Although hitherto considered as a strictly locally acting vasodilator, results from recent clinical studies with inhaled nitric oxide (NO) indicate that NO can exert effects beyond the pulmonary circulation. We therefore sought to investigate potential remote vascular effects of intra-arterially applied aqueous NO solution and to identify the mechanisms involved. On bolus application of NO into the brachial artery of 32 healthy volunteers, both diameter of the downstream radial artery and forearm blood flow increased in a dose-dependent manner. Maximum dilator responses were comparable to those after stimulation of endogenous NO formation with acetylcholine and bradykinin. Response kinetics and pattern of NO decomposition suggested that despite the presence of hemoglobin-containing erythrocytes, a significant portion of NO was transported in its unbound form. Infusion of NO (36 micromol/min) into the brachial artery increased levels of plasma nitroso species, nitrite, and nitrate in the draining antecubital vein (by < 2-fold, 30-fold, and 4-fold, respectively), indicative of oxidative and nitrosative chemistry. Infused N-oxides were inactive as vasodilators whereas S-nitrosoglutathione dilated conduit and resistance arteries. Our results suggest that NO can be transported in bioactive form for significant distances along the vascular bed.
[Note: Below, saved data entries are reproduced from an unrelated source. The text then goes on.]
(** * HOL_Queue.h: the generic ring buffer and its string adapter

    A shallow embedding of [DECLARE_QUEUE(TYPE, SIZE)] and of
    [DECLARE_STRING_QUEUE(STRING_SIZE, QUEUE_SIZE)]; the logger of
    HOL_Logger.h, [DECLARE_LOG(TAG, MAX_LENGTH, RETTYPE)], follows them.

    Conventions of the embedding:
    - a C pointer argument is a [ptr A]: [NULL], or [Ref a] where [a] is the
      current content of the pointee; a function returns the content of every
      pointee it may write, after the call;
    - [size_t] is a [Z] in [[0, 2 ^ size_bits)]; the wrap-around of [+ 1]
      and [- 1] is written out with [size_wrap];
    - an array is a [list]; an access outside the array is undefined in C and
      makes the embedded function return [None]. *)

From Stdlib Require Import ZArith Ascii String.
From stdpp Require Import base tactics option numbers list strings.

Local Open Scope Z_scope.

(** ** Pointers and arrays *)

Inductive ptr (A : Type) : Type :=
  | NULL : ptr A
  | Ref : A → ptr A.
Arguments NULL {A}.
Arguments Ref {A} _.

(** [a[i]] as an rvalue. *)
Definition load {A} (a : list A) (i : Z) : option A :=
  if decide (0 ≤ i) then a !! Z.to_nat i else None.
Both free NO and plasma nitroso species contribute to the dilation of the downstream vasculature.

Figure 1

Dose-response curve for changes in FBF following application of increasing doses of NO applied into the brachial artery (n = 15). *Significant differences from base line. C, control.

Figure 2

Comparison of the maximal dilator effects of endogenous and exogenous NO in the human forearm. The endothelium-dependent dilators ACH and BK, the NO donor SNP, and authentic NO (NO) were applied in random order at maximally effective doses (n = 8). *Significant differences from base line. C, control.

Figure 3

Comparison of the dilator kinetics of endogenous and exogenous NO in human forearm resistance vessels. Authentic NO (NO), the endothelium-dependent dilators ACH and BK, and the NO donor SNP were infused for 1 minute at maximally effective doses. Each line represents the average time course of changes of FBF of three individuals. Note the sustained flow response to authentic NO.

Figure 4

Dilator response to aqueous NO in conduit (a) and resistance (b) arteries as compared with the formation of the NO-related metabolites nitrite (c), RSNO (d), and nitrate (e). Radial artery diameter and FBF during 1-minute infusion of 36 μmol NO into the brachial artery were measured by high-resolution ultrasound and plethysmography (n = 3). In parallel, plasma concentration of the respective NO metabolites was determined from blood drawn from the antecubital vein. The bar chart (f) indicates the relative proportion (0 to 100%) of recovered N-oxides (nitrite, nitrate, and RSNO) formed after application of 36 μmol NO, assuming that steady-state conditions were reached after 30 seconds.

Figure 5

Dilator response of conduit and resistive arteries in the human forearm circulation following infusion of NO-related metabolites. Changes in radial artery diameter and FBF were recorded simultaneously using high-resolution ultrasound and plethysmography in three individuals during application of (a) nitrite (36 μmol/min), (b) GSNO (5 nmol/min), or (c) nitrate (NO₃^–; 36 μmol/min).